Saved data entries
###

(* ===== verification/Apic.v ===== *)
(** * Interrupt controllers, the timer, the clock and the serial port:
    [ioapic.c], [picirq.c], [lapic.c] and [uart.c]

    The registers of the I/O APIC are reached through an index and a data
    register.  The local APIC is an array of registers; a write is kept in
    [lapic_log] too, as the order of the writes is what starts a processor.
    The other devices are behind ports.  [hw] puts them together. *)

From S2P Require Import Prelude Params CString Trap Ports.

(** ** ioapic.c *)

Definition REG_ID : Z := 0.
Definition REG_VER : Z := 1.
Definition REG_TABLE : Z := 16.
Definition INT_DISABLED : Z := 65536.

Record ioapic := Ioapic { io_reg : Z; io_data : Z → Z }.
Definition put_reg (f : Z → Z) (r v : Z) : Z → Z := λ x, if x =? r then v else f x.

Definition ioapicread (reg : Z) : M ioapic Z :=
  modify (λ a, Ioapic reg (io_data a));;
  gets (λ a, io_data a (io_reg a)).
Definition ioapicwrite (reg data : Z) : M ioapic unit :=
  modify (λ a, Ioapic reg (io_data a));;
  modify (λ a, Ioapic (io_reg a) (put_reg (io_data a) (io_reg a) (u32 data))).

Fixpoint ioapicinit_loop (n : nat) (i : Z) : M ioapic unit :=
  match n with
  | O => mret tt
  | S n' =>
      ioapicwrite (REG_TABLE + 2 * i) (Z.lor INT_DISABLED (T_IRQ0 + i));;
      ioapicwrite (REG_TABLE + 2 * i + 1) 0;;
      ioapicinit_loop n' (i + 1)
  end.
(** The result: whether the message is printed that the id is not
    [ioapicid], which mpinit has found. *)
Definition ioapicinit (ioapicid : Z) : M ioapic bool :=
  v ← ioapicread REG_VER;
  let maxintr := Z.land (Z.shiftr v 16) 255 in
  w ← ioapicread REG_ID;
  let id := Z.shiftr w 24 in
  ioapicinit_loop (Z.to_nat (maxintr + 1)) 0;;
  mret (negb (id =? ioapicid)).

Definition ioapicenable (irq cpunum : Z) : M ioapic unit :=
  ioapicwrite (REG_TABLE + 2 * irq) (T_IRQ0 + irq);;
  ioapicwrite (REG_TABLE + 2 * irq + 1) (Z.shiftl cpunum 24).

(** ** lapic.c *)

Definition ID : Z := 32 / 4.
Definition VER : Z := 48 / 4.
Definition TPR : Z := 128 / 4.
Definition EOI : Z := 176 / 4.
Definition SVR : Z := 240 / 4.
Definition ENABLE : Z := 256.
Definition ESR : Z := 640 / 4.
Definition ICRLO : Z := 768 / 4.
Definition INIT : Z := 1280.
Definition STARTUP : Z := 1536.
Definition DELIVS : Z := 4096.
Definition ASSERT : Z := 16384.
Definition LEVEL : Z := 32768.
Definition BCAST : Z := 524288.
Definition ICRHI : Z := 784 / 4.
Definition TIMER : Z := 800 / 4.
Definition X1 : Z := 11.
Definition PERIODIC : Z := 131072.
Definition PCINT : Z := 832 / 4.
Definition LINT0 : Z := 848 / 4.
Definition LINT1 : Z := 864 / 4.
Definition ERROR : Z := 880 / 4.
Definition MASKED : Z := 65536.
Definition TICR : Z := 896 / 4.
Definition TDCR : Z := 992 / 4.
Definition IRQ_ERROR : Z := 19.

(** The local APIC of a processor; [lapic_on] is whether mpinit has set the
    pointer.  [lapic_polls] is how often the delivery status will be read as
    pending. *)
Record lapicst := Lapic {
  lapic_on : bool;
  lapic_regs : Z → Z;
  lapic_polls : nat;
  lapic_log : list (Z * Z);
}.
Definition lapicw (index value : Z) : M lapicst unit :=
  modify (λ a, Lapic (lapic_on a) (put_reg (lapic_regs a) index (u32 value)) (lapic_polls a)
    (lapic_log a ++ [(index, u32 value)])).
Definition lapicr (index : Z) : M lapicst Z := gets (λ a, lapic_regs a index).
(** A read of [ICRLO], whose delivery status clears by itself. *)
Definition read_icrlo : M lapicst Z := λ a,
  match lapic_polls a with
  | O => Ok (Z.ldiff (lapic_regs a ICRLO) DELIVS) a
  | S n => Ok (Z.lor (lapic_regs a ICRLO) DELIVS) (Lapic (lapic_on a) (lapic_regs a) n (lapic_log a))
  end.
Fixpoint wait_delivered (fuel : nat) : M lapicst unit :=
  match fuel with
  | O => fail OutOfFuel
  | S f =>
      v ← read_icrlo;
      if Z.land v DELIVS =? 0 then mret tt else wait_delivered f
  end.

Definition lapicinit : M lapicst unit :=
  on ← gets lapic_on;
  if negb on then mret tt
  else
    lapicw SVR (Z.lor ENABLE (T_IRQ0 + IRQ_SPURIOUS));;
    lapicw TDCR X1;;
    lapicw TIMER (Z.lor PERIODIC (T_IRQ0 + IRQ_TIMER));;
    lapicw TICR 10000000;;
    lapicw LINT0 MASKED;;
    lapicw LINT1 MASKED;;
    v ← lapicr VER;
    when (4 <=? Z.land (Z.shiftr v 16) 255) (lapicw PCINT MASKED);;
    lapicw ERROR (T_IRQ0 + IRQ_ERROR);;
    lapicw ESR 0;;
    lapicw ESR 0;;
    lapicw EOI 0;;
    lapicw ICRHI 0;;
    lapicw ICRLO (Z.lor (Z.lor BCAST INIT) LEVEL);;
    a ← get;
    wait_delivered (S (lapic_polls a));;
    lapicw TPR 0.

Definition lapicid : M lapicst Z :=
  on ← gets lapic_on;
  if negb on then mret 0
  else v ← lapicr ID; mret (Z.shiftr v 24).
Definition lapiceoi : M lapicst unit :=
  on ← gets lapic_on;
  when on (lapicw EOI 0).

(** The loop of [lapicstartap]. *)
Fixpoint startup_ipis (n : nat) (apicid addr : Z) : M lapicst unit :=
  match n with
  | O => mret tt
  | S n' =>
      lapicw ICRHI (Z.shiftl apicid 24);;
      lapicw ICRLO (Z.lor STARTUP (Z.shiftr addr 12));;
      startup_ipis n' apicid addr
  end.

###

= Your assignment =
Each entry should be reproduced in the output exactly.

= Your response =
(* ===== verification/Apic.v ===== *)
(** * Interrupt controllers, the timer, the clock and the serial port:
    [ioapic.c], [picirq.c], [lapic.c] and [uart.c]

    The registers of the I/O APIC are reached through an index and a data
    register.  The local APIC is an array of registers; a write is kept in
    [lapic_log] too, as the order of the writes is what starts a processor.
    The other devices are behind ports.  [hw] puts them together. *)

From S2P Require Import Prelude Params CString Trap Ports.

(** ** ioapic.c *)

Definition REG_ID : Z := 0.
Definition REG_VER : Z := 1.
Definition REG_TABLE : Z := 16.
Definition INT_DISABLED : Z := 65536.

Record ioapic := Ioapic { io_reg : Z; io_data : Z → Z }.
Definition put_reg (f : Z → Z) (r v : Z) : Z → Z := λ x, if x =? r then v else f x.

Definition ioapicread (reg : Z) : M ioapic Z :=
  modify (λ a, Ioapic reg (io_data a));;
  gets (λ a, io_data a (io_reg a)).
Definition ioapicwrite (reg data : Z) : M ioapic unit :=
  modify (λ a, Ioapic reg (io_data a));;
  modify (λ a, Ioapic (io_reg a) (put_reg (io_data a) (io_reg a) (u32 data))).

Fixpoint ioapicinit_loop (n : nat) (i : Z) : M ioapic unit :=
  match n with
  | O => mret tt
  | S n' =>
      ioapicwrite (REG_TABLE + 2 * i) (Z.lor INT_DISABLED (T_IRQ0 + i));;
      ioapicwrite (REG_TABLE + 2 * i + 1) 0;;
      ioapicinit_loop n' (i + 1)
  end.
(** The result: whether the message is printed that the id is not
    [ioapicid], which mpinit has found. *)
Definition ioapicinit (ioapicid : Z) : M ioapic bool :=
  v ← ioapicread REG_VER;
  let maxintr := Z.land (Z.shiftr v 16) 255 in
  w ← ioapicread REG_ID;
  let id := Z.shiftr w 24 in
  ioapicinit_loop (Z.to_nat (maxintr + 1)) 0;;
  mret (negb (id =? ioapicid)).

Definition ioapicenable (irq cpunum : Z) : M ioapic unit :=
  ioapicwrite (REG_TABLE + 2 * irq) (T_IRQ0 + irq);;
  ioapicwrite (REG_TABLE + 2 * irq + 1) (Z.shiftl cpunum 24).

(** ** lapic.c *)

Definition ID : Z := 32 / 4.
Definition VER : Z := 48 / 4.
Definition TPR : Z := 128 / 4.
Definition EOI : Z := 176 / 4.
Definition SVR : Z := 240 / 4.
Definition ENABLE : Z := 256.
Definition ESR : Z := 640 / 4.
Definition ICRLO : Z := 768 / 4.
Definition INIT : Z := 1280.
Definition STARTUP : Z := 1536.
Definition DELIVS : Z := 4096.
Definition ASSERT : Z := 16384.
Definition LEVEL : Z := 32768.
Definition BCAST : Z := 524288.
Definition ICRHI : Z := 784 / 4.
Definition TIMER : Z := 800 / 4.
Definition X1 : Z := 11.
Definition PERIODIC : Z := 131072.
Definition PCINT : Z := 832 / 4.
Definition LINT0 : Z := 848 / 4.
Definition LINT1 : Z := 864 / 4.
Definition ERROR : Z := 880 / 4.
Definition MASKED : Z := 65536.
Definition TICR : Z := 896 / 4.
Definition TDCR : Z := 992 / 4.
Definition IRQ_ERROR : Z := 19.

(** The local APIC of a processor; [lapic_on] is whether mpinit has set the
    pointer.  [lapic_polls] is how often the delivery status will be read as
    pending. *)
Record lapicst := Lapic {
  lapic_on : bool;
  lapic_regs : Z → Z;
  lapic_polls : nat;
  lapic_log : list (Z * Z);
}.
Definition lapicw (index value : Z) : M lapicst unit :=
  modify (λ a, Lapic (lapic_on a) (put_reg (lapic_regs a) index (u32 value)) (lapic_polls a)
    (lapic_log a ++ [(index, u32 value)])).
Definition lapicr (index : Z) : M lapicst Z := gets (λ a, lapic_regs a index).
(** A read of [ICRLO], whose delivery status clears by itself. *)
Definition read_icrlo : M lapicst Z := λ a,
  match lapic_polls a with
  | O => Ok (Z.ldiff (lapic_regs a ICRLO) DELIVS) a
  | S n => Ok (Z.lor (lapic_regs a ICRLO) DELIVS) (Lapic (lapic_on a) (lapic_regs a) n (lapic_log a))
  end.
Fixpoint wait_delivered (fuel : nat) : M lapicst unit :=
  match fuel with
  | O => fail OutOfFuel
  | S f =>
      v ← read_icrlo;
      if Z.land v DELIVS =? 0 then mret tt else wait_delivered f
  end.

Definition lapicinit : M lapicst unit :=
  on ← gets lapic_on;
  if negb on then mret tt
  else
    lapicw SVR (Z.lor ENABLE (T_IRQ0 + IRQ_SPURIOUS));;
    lapicw TDCR X1;;
    lapicw TIMER (Z.lor PERIODIC (T_IRQ0 + IRQ_TIMER));;
    lapicw TICR 10000000;;
    lapicw LINT0 MASKED;;
    lapicw LINT1 MASKED;;
    v ← lapicr VER;
    when (4 <=? Z.land (Z.shiftr v 16) 255) (lapicw PCINT MASKED);;
    lapicw ERROR (T_IRQ0 + IRQ_ERROR);;
    lapicw ESR 0;;
    lapicw ESR 0;;
    lapicw EOI 0;;
    lapicw ICRHI 0;;
    lapicw ICRLO (Z.lor (Z.lor BCAST INIT) LEVEL);;
    a ← get;
    wait_delivered (S (lapic_polls a));;
    lapicw TPR 0.

Definition lapicid : M lapicst Z :=
  on ← gets lapic_on;
  if negb on then mret 0
  else v ← lapicr ID; mret (Z.shiftr v 24).
Definition lapiceoi : M lapicst unit :=
  on ← gets lapic_on;
  when on (lapicw EOI 0).

(** The loop of [lapicstartap]. *)
Fixpoint startup_ipis (n : nat) (apicid addr : Z) : M lapicst unit :=
  match n with
  | O => mret tt
  | S n' =>
      lapicw ICRHI (Z.shiftl apicid 24);;
      lapicw ICRLO (Z.lor STARTUP (Z.shiftr addr 12));;
      startup_ipis n' apicid addr
  end.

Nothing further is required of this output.